With early fall in the air, NYAcres, one of the few companies currently growing legal hemp in NY State, is now harvesting, drying and initiating the extraction process of its hemp harvest and maybe a oncoming of what could become an agricultural economic driver in New York.
Hemp cultivation has the most tremendous potential, not only in the US but worldwide and represents the rethinking of many industrial industries in America desperately needing another commodity crop.
NYAcres, part of the FarmOn Foundation and the mCig Group have announced that their first commercial hemp harvest in NY State for the production of CBD is now being harvested. This is a huge boost for the hemp industry in the state, which has received the backing of Gov. Andrew Cuomo for its initial trials, and they hope this will only be a start of a thriving industry in this progressive state, and embolden this fledgling industry as a whole and create a new biodiverse commodity crop for beligured farmers.
The market for hemp globally includes over 25,000 products over sub-markets such as, textiles, automotive and furniture for example, and U.S. hemp product sales alone were estimated at over $700 million in 2016, according to a report by the Congressional Research Service published in June this year.
New York State in 2017 implemented the Industrial Hemp Research Pilot Program, which allowed farmers, businesses and universities to obtain a license to grow and process industrial hemp.
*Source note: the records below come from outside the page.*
(** * The PostgreSQL blockchain store of libbitcoin: organizer, validator
      queries and barrier

    A shallow embedding of [src/storage/postgresql_blockchain.cpp].  The
    relational store is a record of tables, every table a list of rows; a
    prepared statement is the list function its SQL text denotes
    ([UPDATE] maps over the table, [DELETE] filters it, [INSERT ... SELECT]
    appends).  Values computed by the C++ code in [size_t], [uint32_t] or
    [uint64_t] wrap around; values computed inside a statement by the store
    are integers. *)

From Stdlib Require Import ZArith List String Bool Lia Permutation Sorted.
Import ListNotations.
Open Scope Z_scope.

Set Implicit Arguments.

(** ** Machine integers *)

Module Cxx.

Definition size_t_modulus : Z := 2 ^ 64.
Definition uint32_modulus : Z := 2 ^ 32.

(** The value an unsigned 64-bit computation ([size_t], [uint64_t]) keeps. *)
Definition size_t (z : Z) : Z := z mod size_t_modulus.

(** The value an unsigned 32-bit computation keeps. *)
Definition uint32_t (z : Z) : Z := z mod uint32_modulus.

Definition add (a b : Z) : Z := size_t (a + b).
Definition sub (a b : Z) : Z := size_t (a - b).

End Cxx.

(** ** Outcomes of the database driver

    [statement::row()] yields an empty result when the query selects
    nothing, the row when it selects one, and raises
    [multiple_rows_query] when it selects more; reading a column of an
    empty result raises [empty_row_access], reading a NULL into a value
    raises [null_value_fetch], reading a number that the C++ type cannot
    hold raises [bad_value_cast].  The columns of a row hold values of the
    C++ type the code reads them into, so that reading a column of a
    fetched row is the identity.  [undefined_subscript] stands for a
    vector subscript outside the range the code asserts.

    [statement::query()] yields a result that stands before its first
    row: [next()] fetches the rows one after the other, and [empty()]
    says that no row is fetched, so that it answers [true] until a
    [next()] has found a row, whatever the query selected. *)

Inductive failure : Set :=
| multiple_rows_query
| empty_row_access
| null_value_fetch
| bad_value_cast
| undefined_subscript.

Inductive fetched (A : Type) : Type :=
| no_row
| one_row (a : A)
| many_rows.
Arguments no_row {A}.
Arguments one_row {A} a.
Arguments many_rows {A}.

Definition row {A : Type} (selected : list A) : fetched A :=
  match selected with
  | [] => no_row
  | [a] => one_row a
  | _ :: _ :: _ => many_rows
  end.

Record result (A : Type) : Type := {
  current : option A;
  pending : list A
}.

Definition query {A : Type} (selected : list A) : result A :=
  {| current := None; pending := selected |}.

Definition next {A : Type} (r : result A) : bool * result A :=
  match pending r with
  | [] => (false, {| current := None; pending := [] |})
  | a :: rest => (true, {| current := Some a; pending := rest |})
  end.

Definition empty {A : Type} (r : result A) : bool :=
  match current r with
  | None => true
  | Some _ => false
  end.

(** A [size_t] that the code binds to a statement reaches the store as a
    number.  No integer type of the store holds [2^63] or more, which is
    what a subtraction of depths gives when it wraps around in [size_t];
    how the statement ends then is for the driver's backend and the
    schema to say, and neither is at hand: there the model gives no
    outcome ([None]). *)
Definition bind_size_t (v : Z) : option Z :=
  if v <? 2 ^ 63 then Some v else None.

(** A call either returns a value or leaves by an exception. *)
Inductive outcome (A : Type) : Type :=
| Returned (a : A)
| Thrown (e : failure).
Arguments Returned {A} a.
Arguments Thrown {A} e.

(** ** Statements over a table *)

Definition sql_select {A : Type} (where_ : A -> bool) (t : list A) : list A :=
  filter where_ t.

Definition sql_update {A : Type} (where_ : A -> bool) (set : A -> A)
    (t : list A) : list A :=
  map (fun r => if where_ r then set r else r) t.

Definition sql_delete {A : Type} (where_ : A -> bool) (t : list A) : list A :=
  filter (fun r => negb (where_ r)) t.

Definition limit_1 {A : Type} (t : list A) : list A := firstn 1 t.

Definition is_empty {A : Type} (t : list A) : bool :=
  match t with [] => true | _ :: _ => false end.

(** [ORDER BY key ASC]: insertion into an ascending list. *)
Fixpoint insert_by {A : Type} (key : A -> Z) (x : A) (l : list A) : list A :=
  match l with
  | [] => [x]
  | y :: l' => if key x <=? key y then x :: l else y :: insert_by key x l'
  end.

Definition order_by {A : Type} (key : A -> Z) (t : list A) : list A :=
  fold_right (insert_by key) [] t.

(** The store's numeric columns may be NULL; [SUM] over no row is NULL and
    arithmetic with NULL is NULL. *)
Definition sql_sum (l : list Z) : option Z :=
  match l with
  | [] => None
  | _ :: _ => Some (fold_right Z.add 0 l)
  end.

Definition sql_minus (a b : option Z) : option Z :=
  match a, b with
  | Some x, Some y => Some (x - y)
  | _, _ => None
  end.

Definition sql_plus (a b : option Z) : option Z :=
  match a, b with
  | Some x, Some y => Some (x + y)
  | _, _ => None
  end.

(** ** Data model *)

Inductive block_status : Set := orphan | valid.

Definition is_valid (s : block_status) : bool :=
  match s with valid => true | orphan => false end.

Definition is_orphan (s : block_status) : bool :=
  match s with orphan => true | valid => false end.

Record block_row : Type := {
  block_id : Z;
  block_hash : string;
  prev_block_hash : string;
  prev_block_id : option Z;
  space : Z;
  depth : Z;
  span_left : Z;
  span_right : Z;
  version : Z;
  when_created : Z;
  bits_head : Z;
  bits_body : Z;
  nonce : Z;
  merkle : string;
  status : block_status
}.

Record chain_row : Type := {
  chain_id : Z;
  work : option Z;
  chain_depth : Z
}.

Record transaction_row : Type := {
  transaction_id : Z;
  transaction_hash : string;
  tx_version : Z;
  tx_locktime : Z
}.

Record transactions_parents_row : Type := {
  tp_block_id : Z;
  tp_transaction_id : Z;
  index_in_block : Z
}.

Record input_row : Type := {
  input_id : Z;
  in_transaction_id : Z;
  in_index_in_parent : Z;
  previous_output_hash : string;
  previous_output_index : Z;
  in_script_id : Z;
  in_sequence : Z
}.

Record output_row : Type := {
  output_id : Z;
  out_transaction_id : Z;
  out_index_in_parent : Z;
  internal_value : Z;
  out_script_id : Z
}.

Record operation_row : Type := {
  operation_id : Z;
  op_script_id : Z;
  opcode : string;
  data : option string
}.

Record database : Type := {
  blocks : list block_row;
  chains : list chain_row;
  transactions : list transaction_row;
  transactions_parents : list transactions_parents_row;
  inputs : list input_row;
  outputs : list output_row;
  operations : list operation_row
}.

Definition with_blocks (bs : list block_row) (db : database) : database :=
  {| blocks := bs; chains := chains db; transactions := transactions db;
     transactions_parents := transactions_parents db; inputs := inputs db;
     outputs := outputs db; operations := operations db |}.

Definition with_chains (cs : list chain_row) (db : database) : database :=
  {| blocks := blocks db; chains := cs; transactions := transactions db;
     transactions_parents := transactions_parents db; inputs := inputs db;
     outputs := outputs db; operations := operations db |}.

(** Column assignments of the [UPDATE] statements. *)

Definition set_prev_block_id (v : option Z) (b : block_row) : block_row :=
  {| block_id := block_id b; block_hash := block_hash b;
     prev_block_hash := prev_block_hash b; prev_block_id := v;
     space := space b; depth := depth b; span_left := span_left b;
     span_right := span_right b; version := version b;
     when_created := when_created b; bits_head := bits_head b;
     bits_body := bits_body b; nonce := nonce b; merkle := merkle b;
     status := status b |}.

Definition set_span_left (v : Z) (b : block_row) : block_row :=
  {| block_id := block_id b; block_hash := block_hash b;
     prev_block_hash := prev_block_hash b; prev_block_id := prev_block_id b;
     space := space b; depth := depth b; span_left := v;
     span_right := span_right b; version := version b;
     when_created := when_created b; bits_head := bits_head b;
     bits_body := bits_body b; nonce := nonce b; merkle := merkle b;
     status := status b |}.

Definition set_span_right (v : Z) (b : block_row) : block_row :=
  {| block_id := block_id b; block_hash := block_hash b;
     prev_block_hash := prev_block_hash b; prev_block_id := prev_block_id b;
     space := space b; depth := depth b; span_left := span_left b;
     span_right := v; version := version b;
     when_created := when_created b; bits_head := bits_head b;
     bits_body := bits_body b; nonce := nonce b; merkle := merkle b;
     status := status b |}.

Definition set_position (sp d l r : Z) (b : block_row) : block_row :=
  {| block_id := block_id b; block_hash := block_hash b;
     prev_block_hash := prev_block_hash b; prev_block_id := prev_block_id b;
     space := sp; depth := d; span_left := l;
     span_right := r; version := version b;
     when_created := when_created b; bits_head := bits_head b;
     bits_body := bits_body b; nonce := nonce b; merkle := merkle b;
     status := status b |}.

Definition set_status (s : block_status) (b : block_row) : block_row :=
  {| block_id := block_id b; block_hash := block_hash b;
     prev_block_hash := prev_block_hash b; prev_block_id := prev_block_id b;
     space := space b; depth := depth b; span_left := span_left b;
     span_right := span_right b; version := version b;
     when_created := when_created b; bits_head := bits_head b;
     bits_body := bits_body b; nonce := nonce b; merkle := merkle b;
     status := s |}.

Definition set_chain_id (v : Z) (c : chain_row) : chain_row :=
  {| chain_id := v; work := work c; chain_depth := chain_depth c |}.

Definition set_work (v : option Z) (c : chain_row) : chain_row :=
  {| chain_id := chain_id c; work := v; chain_depth := chain_depth c |}.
As of April, 62 applicants had been granted permits to grow legal hemp in 2018.
Companies like NYAcres document the entire process and everything they are undertaking ,most importantly the yields, which give New York State a clear understanding of the crops potential and financial growth on the State as a whole.
While the research grant has allowed farmers to take the initial step toward producing hemp industrially, it did not set specific regulations for farmers to adhere to, but the lack of regulations is also sort of headache too. Labelling regulations and testing is a concern. What are the processing facility regulations going to be? There’s no clarity on that yet.
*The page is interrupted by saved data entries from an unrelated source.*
Lemma Chtimes_is_seen_by_Stat_and_Attr_witness :
  let f := {| nfs.Opt := sample.options |} in
  let '(err, st1, _) :=
    exec overlaymodel.run (nfs.Chtimes f "file" 1709294400 1700000000)
         (steady.world sample.untracked 1709294400 (nfs.Opt f)) in
  golib.Format 1700000000 = "2023-11-14T22:13:20Z" /\
  err = None /\
  (exists i,
     (exec overlaymodel.run (nfs.Stat f "file") st1).1.1 = (Some i, None) /\
     nfs.infoModTime i = 1700000000).
Proof.
  intros f.
  set (enc := bytes_of_string
     (golib.json "{'mtime':'2023-11-14T22:13:20Z','atime':'2024-03-01T12:00:00Z'}")).
  assert (Hne : enc <> []) by discriminate.
  assert (Htime : forall t, t = 1709294400 \/ t = 1700000000 ->
            t <> zeroTime /\ golib.Format t <> "" /\
            golib.Parse (golib.Format t) = (t, None)).
  { intros t [-> | ->]; repeat split; discriminate. }
  pose proof (Chtimes_is_seen_by_Stat_and_Attr (H := golib.lib) f sample.file "file"
                1709294400 1700000000 sample.untracked 1709294400
                (bytes_of_string "data") enc
                eq_refl eq_refl eq_refl eq_refl eq_refl Htime eq_refl Hne eq_refl)
    as Hthm.
  destruct (exec overlaymodel.run (nfs.Chtimes f "file" 1709294400 1700000000)
              (steady.world sample.untracked 1709294400 (nfs.Opt f)))
    as [[err st1] log].
  destruct Hthm as (He & Hs & _).
  split; [reflexivity |]. split; [exact He | exact Hs].
Defined.

(** A VFS whose handles do not implement the chown: the owner is not
    changed and nothing is persisted. *)
Lemma Chown_fails_where_Chmod_goes_on_witness :
  let f := {| nfs.Opt := sample.options |} in
  let ft := {| vfsmodel.ferr := ENOSYS; vfsmodel.fdone := 0 |} in
  let st := {| overlaymodel.disk :=
                 {| vfsmodel.files := sample.untracked;
                    vfsmodel.plan := [None; Some ft] |};
               overlaymodel.clock := 1709294400;
               overlaymodel.options := nfs.Opt f |} in
  sample.untracked !! "file" = Some (bytes_of_string "data") /\
  let '(err, st1, log) := exec overlaymodel.run (nfs.Chown f "file" 1001 100) st in
  err = Some ENOSYS /\ overlay.saves log = [] /\
  vfsmodel.files (overlaymodel.disk st1) !! "file.posixmeta" = None.
Proof.
  intros f ft st. split; [reflexivity |].
  pose proof (Chown_fails_where_Chmod_goes_on (H := golib.lib) f "file"
                1001 100 493 sample.untracked 1709294400
                (bytes_of_string "data") ft eq_refl) as Hthm.
  cbv zeta in Hthm. destruct Hthm as [Hthm _]. fold st in Hthm.
  destruct (exec overlaymodel.run (nfs.Chown f "file" 1001 100) st)
    as [[err st1] log].
  destruct Hthm as (He & Hs & Hst).
  split; [exact He |]. split; [exact Hs |]. rewrite Hst. reflexivity.
Defined.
With hemp classified as a controlled substance, farmers have lamented the lack of monetary assistance that comes with growing the crop, with no access to normal credit card processing or the financial tools, resources that are on the farm side as a normal farm business. Banks won’t loan money to grow hemp equals no crop insurance. Now hemp farmers await the passage of the 2018 Farm Bill, which is expected to exclude hemp from the statutory definition of marijuana, as well as ‘facilitate the possible commercial cultivation of industrial hemp in the United States,’ according to the Congressional Research Service.
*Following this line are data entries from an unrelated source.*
Lemma process_file_fallthrough cf vals c (s : St) :
  (forall T, st_lock s !! c = Some T -> truthy T = true -> T ∉ st_fs s) ->
  process_file codec_ok move_ok cf vals c s = check_after_lock codec_ok move_ok cf vals c s.
Proof.
  intros H. unfold process_file, bind, get at 1. cbn.
  destruct (st_lock s !! c) as [T|] eqn:Hl; [|reflexivity].
  destruct (truthy T) eqn:Ht; [|reflexivity].
  unfold pathExists, bind, get, ret. cbn.
  rewrite bool_decide_eq_false_2 by (apply H; done). reflexivity.
Qed.

Lemma check_generated cf vals c (s : St) :
  c ∈ vals ->
  check_after_lock codec_ok move_ok cf vals c s = (Some SkipGeneratedArtifact, s).
Proof.
  intros H. unfold check_after_lock. rewrite bool_decide_eq_true_2 by done. reflexivity.
Qed.

Lemma check_backup cf vals c (s : St) :
  c ∉ vals -> originalFileDest cf c ∈ st_fs s -> finalNewPath cf c ∈ st_fs s ->
  check_after_lock codec_ok move_ok cf vals c s =
    (Some SkipBackupExists,
     set_lock c (finalNewPath cf c)
       (push_rules (replacement_rules (inputDir cf) c (finalNewPath cf c)) s)).
Proof.
  intros Hv Hd Hf. unfold check_after_lock. rewrite bool_decide_eq_false_2 by done.
  unfold pathExists, bind, get, ret, addReplacement, write_lock, put. cbn.
  rewrite bool_decide_eq_true_2 by done. cbn.
  rewrite bool_decide_eq_true_2 by done. reflexivity.
Qed.

Lemma check_convert cf vals c (s : St) :
  c ∉ vals -> ~ (originalFileDest cf c ∈ st_fs s /\ finalNewPath cf c ∈ st_fs s) ->
  check_after_lock codec_ok move_ok cf vals c s = convert_candidate codec_ok move_ok cf c s.
Proof.
  intros Hv Hn. unfold check_after_lock. rewrite bool_decide_eq_false_2 by done.
  unfold pathExists, bind, get, ret. cbn.
  destruct (bool_decide (originalFileDest cf c ∈ st_fs s)) eqn:Hd; [|reflexivity].
  cbn. rewrite bool_decide_eq_false_2; [reflexivity|].
  apply bool_decide_eq_true_1 in Hd. tauto.
Qed.

(** A failed conversion leaves the lock data and the rules as they were. *)
Lemma convert_candidate_fail cf c (s s' : St) :
  convert_candidate codec_ok move_ok cf c s = (None, s') ->
  st_lock s' = st_lock s /\ st_rules s' = st_rules s.
Proof.
  unfold convert_candidate, sharp_toFile, fs_move, bind, get, put, throw. cbn.
  repeat (case_match; cbn); intros Heq; simplify_eq; done.
Qed.

(** A conversion that goes through. *)
Lemma convert_candidate_ok cf c (s s' : St) d :
  convert_candidate codec_ok move_ok cf c s = (Some d, s') ->
  d = ConvertNow /\ c ∈ st_fs s /\ c <> originalFileDest cf c /\
  st_fs s' = {[finalNewPath cf c]} ∪
               (({[originalFileDest cf c]} ∪ (({[temp_path c]} ∪ st_fs s) ∖ {[c]}))
                ∖ {[temp_path c]}) /\
  st_lock s' = <[c := finalNewPath cf c]> (st_lock s) /\
  st_rules s' = st_rules s ++ replacement_rules (inputDir cf) c (finalNewPath cf c).
Proof.
  unfold convert_candidate, sharp_toFile, fs_move, bind, get, put, throw,
    addReplacement, write_lock, ret. cbn.
  repeat (case_match; cbn; try discriminate).
  intros [= <- <-]. cbn.
  repeat match goal with
  | H : (_ && _)%bool = true |- _ => apply andb_prop in H as [? ?]
  | H : bool_decide _ = true |- _ => apply bool_decide_eq_true_1 in H
  end.
  cbn in *. simplify_eq. cbn. done.
Qed.

Lemma run_loop_cons cf vals c rest (s : St) :
  run_loop codec_ok move_ok cf vals (c :: rest) s =
    let '(r, s') := process_file codec_ok move_ok cf vals c s in
    let o := match r with Some d => Done d | None => Failed end in
    let '(os, s'') := run_loop codec_ok move_ok cf vals rest s' in
    ((c, o) :: os, s'').
Proof. reflexivity. Qed.

End StepLemmas.



Lemma elem_of_lock_values (l : gmap path path) v :
  v ∈ lock_values l <-> exists k, l !! k = Some v.
Proof.
  unfold lock_values. rewrite elem_of_list_to_set, list_elem_of_fmap. split.
  - intros [[k v'] [-> Hin]]. apply elem_of_map_to_list in Hin. eauto.
  - intros [k Hk]. exists (k, v). split; [done|]. by apply elem_of_map_to_list.
Qed.

Section Classification.

Variable codec_ok : gset path -> path -> format -> Z -> bool.
Variable move_ok : gset path -> path -> path -> bool.


(** C3: a candidate without a valid lock entry that is not a generated file,
    whose backup and final paths both exist, is skipped as [SkipBackupExists]:
    the files are untouched (no encoding), its rules are added and the lock
    data gets [LockState[c] = finalPath]. *)
Theorem backup_exists_repairs_lock cf (lockValues : gset path) c (s : St) :
  (forall T, st_lock s !! c = Some T -> truthy T = true -> T ∉ st_fs s) ->
  c ∉ lockValues ->
  originalFileDest cf c ∈ st_fs s -> finalNewPath cf c ∈ st_fs s ->
  let '(r, s') := process_file codec_ok move_ok cf lockValues c s in
  r = Some SkipBackupExists /\ st_fs s' = st_fs s /\
  st_lock s' = <[c := finalNewPath cf c]> (st_lock s) /\
  st_rules s' = st_rules s ++ replacement_rules (inputDir cf) c (finalNewPath cf c).
Proof.
  intros Hl Hv Hd Hf. rewrite process_file_fallthrough by done.
  rewrite check_backup by done. cbn. done.
Qed.

(** C5: when a candidate's processing throws (only the conversion branch
    can), the lock data and the rules are as before, the candidate is
    recorded as failed, [failCount] grows by one, and the loop goes on with
    the next candidate from the state left by the failure. *)
Theorem conversion_failure_isolated cf (lockValues : gset path) c rest (s s' : St) :
  process_file codec_ok move_ok cf lockValues c s = (None, s') ->
  process_file codec_ok move_ok cf lockValues c s = convert_candidate codec_ok move_ok cf c s /\
  st_lock s' = st_lock s /\ st_rules s' = st_rules s /\
  run_loop codec_ok move_ok cf lockValues (c :: rest) s =
    ((c, Failed) :: fst (run_loop codec_ok move_ok cf lockValues rest s'),
     snd (run_loop codec_ok move_ok cf lockValues rest s')) /\
  failCount (fst (run_loop codec_ok move_ok cf lockValues (c :: rest) s)) =
    S (failCount (fst (run_loop codec_ok move_ok cf lockValues rest s'))).
Proof.
  intros H.
  assert (Hc : process_file codec_ok move_ok cf lockValues c s =
               convert_candidate codec_ok move_ok cf c s).
  { destruct (st_lock s !! c) as [T|] eqn:Hl;
      [destruct (truthy T) eqn:Ht; [destruct (decide (T ∈ st_fs s)) as [Hin|Hout]|]|].
    - rewrite (process_file_locked codec_ok move_ok cf lockValues c s T) in H by done.
      discriminate.
    - rewrite process_file_fallthrough in H |- * by (intros T' ? ?; congruence).
      destruct (decide (c ∈ lockValues)).
      { rewrite check_generated in H by done. discriminate. }
      destruct (decide (originalFileDest cf c ∈ st_fs s /\ finalNewPath cf c ∈ st_fs s))
        as [[? ?]|Hn].
      { rewrite check_backup in H by done. discriminate. }
      by apply check_convert.
    - rewrite process_file_fallthrough in H |- * by (intros T' ? ?; congruence).
      destruct (decide (c ∈ lockValues)).
      { rewrite check_generated in H by done. discriminate. }
      destruct (decide (originalFileDest cf c ∈ st_fs s /\ finalNewPath cf c ∈ st_fs s))
        as [[? ?]|Hn].
      { rewrite check_backup in H by done. discriminate. }
      by apply check_convert.
    - rewrite process_file_fallthrough in H |- * by (intros T' ? ?; congruence).
      destruct (decide (c ∈ lockValues)).
      { rewrite check_generated in H by done. discriminate. }
      destruct (decide (originalFileDest cf c ∈ st_fs s /\ finalNewPath cf c ∈ st_fs s))
        as [[? ?]|Hn].
      { rewrite check_backup in H by done. discriminate. }
      by apply check_convert. }
  rewrite Hc in H. destruct (convert_candidate_fail _ _ _ _ _ _ H) as [Hl Hr].
  rewrite run_loop_cons, Hc, H.
  destruct (run_loop codec_ok move_ok cf lockValues rest s'). cbn. done.
Qed.

End Classification.

(** C4 (failing input): [logo.png] and a [logo.webp] already beside it,
    empty lock data.  Converting [logo.png] makes [logo.webp] a lock value,
    yet the loop checks the set taken before the loop and classifies
    [logo.webp], which has no lock entry of its own, as [ConvertNow]. *)
Theorem generated_check_uses_start_snapshot :
  let s0 := mkSt {[ex_png; ex_webp]} ∅ [] in
  let '(r1, s1) := process_file codec_always move_always ex_cf (lock_values ∅) ex_png s0 in
  r1 = Some ConvertNow /\
  st_lock s1 !! ex_png = Some ex_webp /\
  st_lock s1 !! ex_webp = None /\
  ex_webp ∈ lock_values (st_lock s1) /\
  fst (process_file codec_always move_always ex_cf (lock_values ∅) ex_webp s1)
    = Some ConvertNow.
Proof.
  cbv zeta.
  destruct (process_file codec_always move_always ex_cf (lock_values ∅) ex_png
              (mkSt {[ex_png; ex_webp]} ∅ [])) as [r1 s1] eqn:E.
  vm_compute in E. injection E as <- <-.
  split; [reflexivity|]. split; [reflexivity|]. split; [reflexivity|].
  split; [apply elem_of_lock_values; exists ex_png; reflexivity|reflexivity].
Qed.



Lemma backup_exists_repairs_lock_witness :
  let s := mkSt {[ex_png; ex_webp; ex_backup]} ∅ [] in
  let '(r, s') := process_file codec_always move_always ex_cf ∅ ex_png s in
  r = Some SkipBackupExists /\ st_fs s' = st_fs s /\
  st_lock s' = <[ex_png := finalNewPath ex_cf ex_png]> (st_lock s) /\
  st_rules s' = st_rules s ++ replacement_rules (inputDir ex_cf) ex_png (finalNewPath ex_cf ex_png).
Proof.
  apply (backup_exists_repairs_lock codec_always move_always ex_cf ∅ ex_png
           (mkSt {[ex_png; ex_webp; ex_backup]} ∅ [])).
  - intros T HT. discriminate HT.
  - apply not_elem_of_empty.
  - decide_by_eval.
  - decide_by_eval.
Defined.

Lemma conversion_failure_isolated_witness :
  let s := mkSt {[ex_png]} ∅ [] in
  process_file codec_never move_always ex_cf ∅ ex_png s =
    convert_candidate codec_never move_always ex_cf ex_png s /\
  st_lock s = st_lock s /\ st_rules s = st_rules s /\
  run_loop codec_never move_always ex_cf ∅ [ex_png; ex_webp] s =
    ((ex_png, Failed) :: fst (run_loop codec_never move_always ex_cf ∅ [ex_webp] s),
     snd (run_loop codec_never move_always ex_cf ∅ [ex_webp] s)) /\
  failCount (fst (run_loop codec_never move_always ex_cf ∅ [ex_png; ex_webp] s)) =
    S (failCount (fst (run_loop codec_never move_always ex_cf ∅ [ex_webp] s))).
Proof.
  apply (conversion_failure_isolated codec_never move_always ex_cf ∅ ex_png [ex_webp]
           (mkSt {[ex_png]} ∅ []) (mkSt {[ex_png]} ∅ [])).
  vm_compute. reflexivity.
Defined.

(** Ensuring the [.gitignore] entry changes nothing but [.gitignore]. *)
Lemma ensureGitIgnore_fields gro gwo out (w : world) :
  let w' := ensureGitIgnore gro gwo out w in
  w_config w' = w_config w /\ w_lockfile w' = w_lockfile w /\ w_files w' = w_files w /\
  w_dirs w' = w_dirs w /\ w_texts w' = w_texts w.
Proof. unfold ensureGitIgnore. cbv zeta. repeat case_match; cbn; auto. Qed.

Lemma dir_exists_ensureGitIgnore gro gwo out (w : world) d :
  dir_exists (ensureGitIgnore gro gwo out w) d = dir_exists w d.
Proof.
  destruct (ensureGitIgnore_fields gro gwo out w) as (_ & _ & Hf & Hd & Ht).
  unfold dir_exists. by rewrite Hf, Hd, Ht.
Qed.

Section MainRuns.

Variable codec_ok : gset path -> path -> format -> Z -> bool.
Variable move_ok : gset path -> path -> path -> bool.
Variable discover : list string -> list string -> gset path -> list path.
Variable prompt : response.
Variable gro gwo lwo : bool.
Variable tro two : path -> bool.

Local Abbreviation main_ := (main codec_ok move_ok discover prompt gro gwo lwo tro two).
Legalization of hemp has enjoyed broad bipartisan support, with Senate Majority Leader Mitch McConnell and Minority Leader Chuck Schumer co-sponsoring a bill this year to lower barriers for the fledgling industry.
The bill was expected to pass by Sept. 30th, but now is expected to pass after November’s midterm elections, but before the end of the year.
Hemp is derived from the same plant as marijuana, but contains insignificant levels of THC, the chemical that gets users high. Hemp can be used to produce things ranging from clothing, building materials, automobiles, furniture, food and personal care products. However, under current U.S. drug policy, all varieties of cannabis are classified under Schedule I controlled substances.
But even if hemp’s classification as a controlled substance is changed, the CRS report pointed out other challenges potentially face the industry.
Because prohibition of hemp has kept it out of major markets for several decades, reestablishing supply chains, processing and manufacturing and breeding cannabis plants is a problem. Cannabis is unique in the sense that it can grow from the 50th latitude all the way down to the equator so its widespread cultivation is positive. Hemp is grown in three main forms, fiber, grain for food and a third, CBD oil, which has similar painkilling qualities as marijuana, but without the psychotropic effects.
The CRS report notes that projecting the potential market for hemp products under more relaxed restrictions is difficult with the lack of historical context.
The report does, however, note the “highly dedicated and growing demand base,” before concluding that “commercial hemp industry in the United States could provide opportunities as an economically viable alternative crop for some U.S. growers.”
In spite of the challenges, the state pilot programs have led U.S. hemp production to increase drastically, up to 25,500 production acres in 2017 from 9,770 in 2016, according to the CRS report. With nearly 30 countries in Europe, Asia, North and South America allowing the cultivation of hemp,
We have the single largest urban market in the United States. New York is particularly well-aligned to provide new inputs that are positive and alternative for the US as a whole and further afield.